I agree Baxter. In my mind, a white Falcon is a big, 17" white guitar with lots of gold trim. You don't mess with the top of the line guitars. Martin didn't call any other guitar than a D45 a D45, a Super 400 is still the fanciest production Gibson archtop you can get and it's still a solid spruce topped 18" behemoth, there's no "junior" "mini" "import" or whatever else Super 400. And it's still crazy expensive, not a lot of people have them as a consequence, and to me, and in my mind it still retains more of its mystical status than a "Falcon" in whatever color does now.

Or are we really saying that the Falcon name doesn't seem special anymore, because too many people have them and the exclusivity has been diluted?

There's that too. I'd never seen a White Falcon until Gretsch started making them again in the late 80's, and all of a sudden I had friends who had them. I still don't have any friends who own a Super 400. It's probably a sound business decision on Gretsch and FMIC's part - you probably end up with a bigger profit if you sell a thousand $3000 Falcons than if you price them at $20000 and sell maybe a hundred. And that probably more than compensates for a guitar losing some of its mythical/mystical Rolls Royce status.

But honestly, those Korean or Chinese built cutway Falcon acoustics? That's really a bridge too far for me. They're cheap-ish throwaway production acoustics that don't sound particularly good or special in any kind of way.
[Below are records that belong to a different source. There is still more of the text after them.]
(** C2, as amended. For a fresh address and [M = max_requests] calls at
    readings that lie within [time_window] seconds of each other and of the
    next call, the [M] calls are all allowed and their readings appended in
    order; the [(M+1)]-th call is denied, sets a block expiring at its
    reading plus [block_duration], and is not recorded.  Once the block has
    elapsed a further call is allowed exactly when fewer than [M] of the
    recorded readings are still within [time_window] seconds of it; this
    is the case when [M >= 1] and [block_duration >= time_window] on a
    non-decreasing clock. *)
Theorem rate_limit_threshold (s : t) (ts : list Q) (t' : Q) :
  window s ip = [] ->
  blocked_ips s !! ip = None ->
  Z.of_nat (length ts) = max_requests cfg ->
  (forall u v : Q,
      u ∈ ts ++ [t'] -> v ∈ ts ++ [t'] ->
      (u - v < inject_Z (time_window cfg))%Q) ->
  (calls cfg ts ip s).2 = replicate (length ts) (true, None)
  /\ window (calls cfg ts ip s).1 ip = ts
  /\ (is_allowed cfg t' ip (calls cfg ts ip s).1).2
     = (false, Some (RateLimitExceeded (block_duration cfg)))
  /\ blocked_ips (is_allowed cfg t' ip (calls cfg ts ip s).1).1 !! ip
     = Some (t' + inject_Z (block_duration cfg))%Q
  /\ window (is_allowed cfg t' ip (calls cfg ts ip s).1).1 ip = ts
  /\ (forall t'' : Q,
        (t' + inject_Z (block_duration cfg) <= t'')%Q ->
        ((is_allowed cfg t'' ip (is_allowed cfg t' ip (calls cfg ts ip s).1).1).2.1
           = true
         <-> Z.of_nat (length (prune (time_window cfg) t'' ts))
             < max_requests cfg))
  /\ (1 <= max_requests cfg ->
      time_window cfg <= block_duration cfg ->
      (forall u : Q, u ∈ ts -> (u <= t')%Q) ->
      forall t'' : Q,
        (t' + inject_Z (block_duration cfg) <= t'')%Q ->
        (is_allowed cfg t'' ip (is_allowed cfg t' ip (calls cfg ts ip s).1).1).2
        = (true, None)).
Proof.
  intros Hfresh Hnoblock Hlen Hnear.
  destruct (calls_allowed ts [] s Hfresh Hnoblock) as (Hrs & Hwin & Hblk).
  { simpl. lia. }
  { intros u v Hu Hv. apply Hnear; rewrite elem_of_app; auto. }
  simpl in Hwin.
  set (s1 := (calls cfg ts ip s).1) in *.
  assert (Hp : prune (time_window cfg) t' (window s1 ip) = ts).
  { rewrite Hwin. apply prune_all, Forall_forall. intros u Hu.
    apply Hnear; rewrite elem_of_app, list_elem_of_singleton; auto. }
  assert (Hdeny : is_allowed cfg t' ip s1
                  = (set_block (set_requests s1 ip ts) ip
                       (t' + inject_Z (block_duration cfg))%Q,
                     (false, Some (RateLimitExceeded (block_duration cfg))))).
  { unfold is_allowed. rewrite Hblk.
    rewrite check_window_full by (rewrite Hp; lia). by rewrite Hp. }
  rewrite Hdeny. cbn [fst snd].
  set (s2 := set_block (set_requests s1 ip ts) ip
               (t' + inject_Z (block_duration cfg))%Q).
  assert (Hwin2 : window s2 ip = ts).
  { unfold s2. rewrite window_set_block, window_set_requests. by case_decide. }
  assert (Hblk2 : blocked_ips s2 !! ip
                  = Some (t' + inject_Z (block_duration cfg))%Q).
  { unfold s2, set_block. simpl. apply lookup_insert_eq. }
  assert (Hlater : forall t'' : Q,
    (t' + inject_Z (block_duration cfg) <= t'')%Q ->
    is_allowed cfg t'' ip s2 = check_window cfg t'' ip (del_block s2 ip)).
  { intros t'' Hle. unfold is_allowed. rewrite Hblk2.
    apply Qltb_ge in Hle. by rewrite Hle. }
  repeat split; try done.
  - rewrite Hlater by done. intros Hok.
    destruct (Z.le_gt_cases (max_requests cfg)
                (Z.of_nat (length (prune (time_window cfg) t'' ts))))
      as [Hfull|Hroom]; [|lia].
    rewrite check_window_full in Hok
      by (by rewrite window_del_block, Hwin2). done.
  - rewrite Hlater by done. intros Hroom.
    rewrite check_window_room by (by rewrite window_del_block, Hwin2). done.
  - intros HM HWD Hmono t'' Hle. rewrite Hlater by done.
    assert (Hnone : prune (time_window cfg) t'' (window (del_block s2 ip) ip) = []).
    { rewrite window_del_block, Hwin2. apply prune_none, Forall_forall.
      intros u Hu. specialize (Hmono u Hu).
      assert ((inject_Z (time_window cfg) <= inject_Z (block_duration cfg))%Q)
        by (by rewrite <- Zle_Qle).
      lra. }
    rewrite check_window_room by (rewrite Hnone; simpl; lia).
    done.
Qed.
(** The [__main__] block prints these three lines and ends without an
    exception, for any [pow] that rounds [5.85 ** 2] correctly (the only
    power the three packages compute). *)
Theorem packages_output pow :
  pow (flit 585 100) ftwo = pow_rounded (flit 585 100) ftwo ->
  run_packages pow packages
  = (["Тип тренировки: Swimming; Длительность: 1.000 ч.; Дистанция: 0.994 км; Ср. скорость: 1.000 км/ч; Потрачено ккал: 336.000.";
      "Тип тренировки: Running; Длительность: 1.000 ч.; Дистанция: 9.750 км; Ср. скорость: 9.750 км/ч; Потрачено ккал: 699.750.";
      "Тип тренировки: SportsWalking; Длительность: 1.000 ч.; Дистанция: 5.850 км; Ср. скорость: 5.850 км/ч; Потрачено ккал: 157.500."],
     None).
Proof.
  intros Hp.
  set (TS := Swimming (mkBase (PInt 720) (PInt 1) (PInt 80)) (PInt 25) (PInt 40)).
  set (TR := Running (mkBase (PInt 15000) (PInt 1) (PInt 75))).
  set (TW := SportsWalking (mkBase (PInt 9000) (PInt 1) (PInt 75)) (PInt 180)).
  assert (Hs : get_mean_speed TW = Ok (PFloat (flit 585 100))) by (vm_compute; reflexivity).
  assert (Hpw : py_pow2 pow (PFloat (flit 585 100))
                = py_pow2 pow_rounded (PFloat (flit 585 100))).
  { rewrite !py_pow2_of_finite by reflexivity. rewrite Hp. reflexivity. }
  assert (Hc : get_spent_calories pow TW = get_spent_calories pow_rounded TW).
  { unfold TW. cbn [get_spent_calories]. fold TW. rewrite Hs. cbn [bind].
    rewrite Hpw. reflexivity. }
  assert (R1 : run_package pow (fst (nth 0 packages ("", [])), snd (nth 0 packages ("", [])))
               = run_package pow_rounded (nth 0 packages ("", []))).
  { unfold run_package. cbn [fst snd nth packages].
    change (read_package "SWM" [PInt 720; PInt 1; PInt 80; PInt 25; PInt 40]) with (Ok TS).
    reflexivity. }
  assert (R2 : run_package pow (fst (nth 1 packages ("", [])), snd (nth 1 packages ("", [])))
               = run_package pow_rounded (nth 1 packages ("", []))).
  { unfold run_package. cbn [fst snd nth packages].
    change (read_package "RUN" [PInt 15000; PInt 1; PInt 75]) with (Ok TR).
    reflexivity. }
  assert (R3 : run_package pow (fst (nth 2 packages ("", [])), snd (nth 2 packages ("", [])))
               = run_package pow_rounded (nth 2 packages ("", []))).
  { unfold run_package. cbn [fst snd nth packages].
    change (read_package "WLK" [PInt 9000; PInt 1; PInt 75; PInt 180]) with (Ok TW).
    cbn [bind]. unfold main, show_training_info. rewrite Hc. reflexivity. }
  cbn [nth packages fst snd] in R1, R2, R3.
  assert (E : run_packages pow packages = run_packages pow_rounded packages).
  { unfold packages. cbn [run_packages]. rewrite R1, R2, R3. reflexivity. }
  rewrite E. vm_compute. reflexivity.
Qed.

Lemma packages_output_witness :
  run_packages pow_rounded packages
  = (["Тип тренировки: Swimming; Длительность: 1.000 ч.; Дистанция: 0.994 км; Ср. скорость: 1.000 км/ч; Потрачено ккал: 336.000.";
      "Тип тренировки: Running; Длительность: 1.000 ч.; Дистанция: 9.750 км; Ср. скорость: 9.750 км/ч; Потрачено ккал: 699.750.";
      "Тип тренировки: SportsWalking; Длительность: 1.000 ч.; Дистанция: 5.850 км; Ср. скорость: 5.850 км/ч; Потрачено ккал: 157.500."],
     None).
Proof. apply packages_output. reflexivity. Defined.

(** A training built by [read_package] is never a plain [Training], so
    [main] on it can only raise the arithmetic exceptions
    [ZeroDivisionError] and [OverflowError], never
    [NotImplementedError]. *)
Theorem read_package_main pow (code : string) (data : list pynum) (t : training) (e : exn) :
  read_package code data = Ok t -> main pow t = Err e -> arith_exn e.
Proof.
  intros Hr He. pose proof (read_package_not_training _ _ _ Hr) as Hnt.
  assert (H : arith_res (main pow t)).
  { unfold main, show_training_info.
    apply arith_bind; [|intros ?; apply arith_get_message].
    apply arith_bind; [apply arith_get_distance | intros ?].
    apply arith_bind; [apply arith_get_mean_speed | intros ?].
    apply arith_bind; [apply arith_get_spent_calories; exact Hnt | intros ?].
    apply arith_ok. }
  exact (H e He).
Qed.

Lemma read_package_main_witness : arith_exn ZeroDivisionError.
Proof.
  apply (read_package_main pow_rounded "RUN" [PInt 15000; PInt 0; PInt 75]
           (Running (mkBase (PInt 15000) (PInt 0) (PInt 75))));
    vm_compute; reflexivity.
Defined.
That really is diluting the image of your top of the line, to me.

27

Both Cadillac and Lincoln produced a significant number of chassis through the 30s to be bodied by the custom-builders, and those were always the cream of the crop.

Well, to be fair, some of the best custom coach work on Lincoln chassis was done in the late 1970s.

28

Well, to be fair, some of the best custom coach work on Lincoln chassis was done in the late 1970s.

You got me there!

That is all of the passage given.